- Developer: Game Insight
- Platforms: iOS, Android, Mac
- Release: December 2010
- Genre: Strategy

= Paradise Island (video game) =

2010 video game

Paradise Island is a freemium mobile game available for iOS, Android, and Macintosh platforms. The game takes place on a tropical island and puts players in the role of a resort owner who must build a profitable venue for visitors by constructing a variety of buildings and decorations, as well as roads to connect amenities to each other. The game was the highest-grossing on Google Play for more than 26 weeks.

==Gameplay==
Paradise Island is a city-building game in which players try to earn as much in-game money as possible by building the most appropriate structures in the best locations, and eventually spending their savings to unlock additional parcels of land to develop.
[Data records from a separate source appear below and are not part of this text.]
(** * Lost-and-found registry: item lifecycle, handover protocol, sessions

    A shallow embedding of the storage layer ([lib/storage]), the
    handover dialog, the user-management dialog and the authentication
    context of the registry, and of the parts of the registration dialog,
    the location dialog and the item list that decide what is stored and
    shown, followed by the properties of the item lifecycle, of the
    access/session model, of the form validators and of the identifiers.

    Conventions of the embedding.
    - [localStorage] is an explicit [Storage] record that every operation
      takes and returns; a collection is written whole, as the code does
      ([JSON.stringify] of the full array), and [JSON.parse] of what was
      written is the value itself.
    - React component state is a record per component; an event handler is
      a function from the state before the event to the state after it.
    - The clock ([Date.now()], [new Date().toISOString()]), the random
      digits of the id generator and [crypto.randomUUID()] are inputs.
    - A string is kept as its UTF-8 encoding and read as JavaScript reads
      it, as a sequence of UTF-16 code units: [length] counts code units
      (two for a character outside the basic plane), the patterns of the
      validators match code unit by code unit, and white space, for
      [trim] as for [\s], is the WhiteSpace and LineTerminator set of
      ECMAScript, the no-break space and the other Unicode spaces
      included.  Equality of strings is equality of their encodings.
    - [toUpperCase] and [toLowerCase] are the conversions of the runtime's
      Unicode tables, which are no part of the program.  The functions
      that fold user input (log-in, step 1 and step 2 of the handover
      dialog, the duplicate test of the location dialog) take the pair of
      conversions as a parameter, and the properties proved of them hold
      for every pair; where a property needs more, it asks only that on
      strings of ASCII characters the conversions map a-z and A-Z onto
      each other.  Statements without the parameter are read at that
      ASCII mapping, which is all that [generateItemId] and the examples
      apply the conversions to.
    - Time values are integers of milliseconds.  For dates of the years
      0000 to 9999 every quantity the code computes from them is an
      integer below 2^53, and the quotient by the length of a day is far
      enough from the next integer for [Math.ceil] to be the exact
      ceiling. *)

From Stdlib Require Import ZArith String Ascii HexString List Lia Bool.
From stdpp Require Import base decidable option list strings fin vector.

Local Open Scope string_scope.

(* ===================================================================== *)
(** ** JavaScript string primitives used by the code *)
(* ===================================================================== *)

Module Js.

(** *** Characters *)

(** A character of a string as it is stored: its code point together
    with the bytes that encode it. *)
Definition is_cont (c : ascii) : bool :=
  let n := N_of_ascii c in (128 <=? n)%N && (n <? 192)%N.

(** The characters of a UTF-8 string, in order.  A byte that starts no
    complete, shortest-form encoding of a code point other than a
    surrogate is read as U+FFFD, one byte at a time. *)
Fixpoint chars (s : string) : list (N * string) :=
  match s with
  | EmptyString => []
  | String b0 r0 =>
      let n0 := N_of_ascii b0 in
      let single :=
        ((if (n0 <? 128)%N then n0 else 65533%N), String b0 EmptyString) :: chars r0 in
      if (n0 <? 194)%N then single
      else
        match r0 with
        | String b1 r1 =>
            let n1 := (N_of_ascii b1 - 128)%N in
            if negb (is_cont b1) then single
            else if (n0 <? 224)%N then
              (((n0 - 192) * 64 + n1)%N, String b0 (String b1 EmptyString)) :: chars r1
            else
              match r1 with
              | String b2 r2 =>
                  let n2 := (N_of_ascii b2 - 128)%N in
                  if negb (is_cont b2) then single
                  else if (n0 <? 240)%N then
                    let cp := ((n0 - 224) * 4096 + n1 * 64 + n2)%N in
                    if (cp <? 2048)%N || ((55296 <=? cp)%N && (cp <? 57344)%N)
                    then single
                    else (cp, String b0 (String b1 (String b2 EmptyString))) :: chars r2
                  else
                    match r2 with
                    | String b3 r3 =>
                        let n3 := (N_of_ascii b3 - 128)%N in
                        let cp :=
                          ((n0 - 240) * 262144 + n1 * 4096 + n2 * 64 + n3)%N in
                        if negb (is_cont b3) then single
                        else if (n0 <? 248)%N && (65536 <=? cp)%N && (cp <? 1114112)%N
                        then (cp, String b0 (String b1 (String b2 (String b3 EmptyString))))
                               :: chars r3
                        else single
                    | EmptyString => single
                    end
              | EmptyString => single
              end
        | EmptyString => single
        end
  end.

(** The UTF-16 code units of a character: itself, or a surrogate pair. *)
Definition units_of (cp : N) : list N :=
  if (cp <? 65536)%N then [cp]
  else [(55296 + (cp - 65536) / 1024)%N; (56320 + (cp - 65536) mod 1024)%N].

(** The string as JavaScript sees it: a sequence of UTF-16 code units. *)
Definition units (s : string) : list N :=
  concat (map (fun g => units_of (fst g)) (chars s)).

(** [s.length]. *)
Definition length (s : string) : nat := List.length (units s).

(** *** White space and digits *)

(** The code units matched by [\s] and stripped by
    [String.prototype.trim]: the WhiteSpace and LineTerminator code
    points of ECMAScript (tab, line feed, vertical tab, form feed,
    carriage return, space, no-break space, U+1680, U+2000 to U+200A,
    U+2028, U+2029, U+202F, U+205F, U+3000 and U+FEFF). *)
Definition is_space (u : N) : bool :=
  ((9 <=? u)%N && (u <=? 13)%N) || (u =? 32)%N || (u =? 160)%N || (u =? 5760)%N
  || ((8192 <=? u)%N && (u <=? 8202)%N) || (u =? 8232)%N || (u =? 8233)%N
  || (u =? 8239)%N || (u =? 8287)%N || (u =? 12288)%N || (u =? 65279)%N.

(** [\d]. *)
Definition is_digit (u : N) : bool := (48 <=? u)%N && (u <=? 57)%N.

(** *** Trimming *)

Fixpoint trim_start (l : list (N * string)) : list (N * string) :=
  match l with
  | [] => []
  | g :: r => if is_space (fst g) then trim_start r else l
  end.

(** [trim_end l] drops the trailing run of white space: a character is
    kept when something that is kept follows it or it is not white
    space. *)
Fixpoint trim_end (l : list (N * string)) : list (N * string) :=
  match l with
  | [] => []
  | g :: r =>
      match trim_end r with
      | [] => if is_space (fst g) then [] else [g]
      | r' => g :: r'
      end
  end.

(** The bytes of a sequence of characters. *)
Definition join (l : list (N * string)) : string :=
  fold_right (fun g acc => snd g ++ acc) EmptyString l.

(** [s.trim()]. *)
Definition trim (s : string) : string := join (trim_end (trim_start (chars s))).

(** *** Letter case *)

Definition upper_char (c : ascii) : ascii :=
  let n := nat_of_ascii c in
  if ((97 <=? n)%nat && (n <=? 122)%nat)%bool then ascii_of_nat (n - 32) else c.

Definition lower_char (c : ascii) : ascii :=
  let n := nat_of_ascii c in
  if ((65 <=? n)%nat && (n <=? 90)%nat)%bool then ascii_of_nat (n + 32) else c.

Fixpoint map_string (f : ascii -> ascii) (s : string) : string :=
  match s with
  | EmptyString => EmptyString
  | String c r => String (f c) (map_string f r)
  end.

(** [s.toUpperCase()] and [s.toLowerCase()] are the case conversions of
    the Unicode character database of the runtime, which is no part of
    the program: the functions that fold user input take them as a
    parameter, and what is proved of them holds for every such pair of
    functions. *)
Class CaseMap := mkCaseMap {
  toUpperCase : string -> string;
  toLowerCase : string -> string;
}.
The game has three different classes of buildings to construct (residential, entertainment, and resource-producing), and three different classes of decorations to construct (plants, attractions, and holiday-themed ornaments). Over the course of the game, players will gain experience levels that unlock higher-level buildings and decorations.

==Reception==
Paradise Island has been fairly well received by critics, receiving a score of 4 stars out of 5 from Android Games Review writer "Wild Willy," who described it as "a fun game where you can nurture your own romantic island and it's an excellent way of killing time every day." GameZebo reviewer Talor Berthelson gave the game 2.5 stars out of 5, speaking highly of the game's music and item variety, but calling its progression system slow and challenging.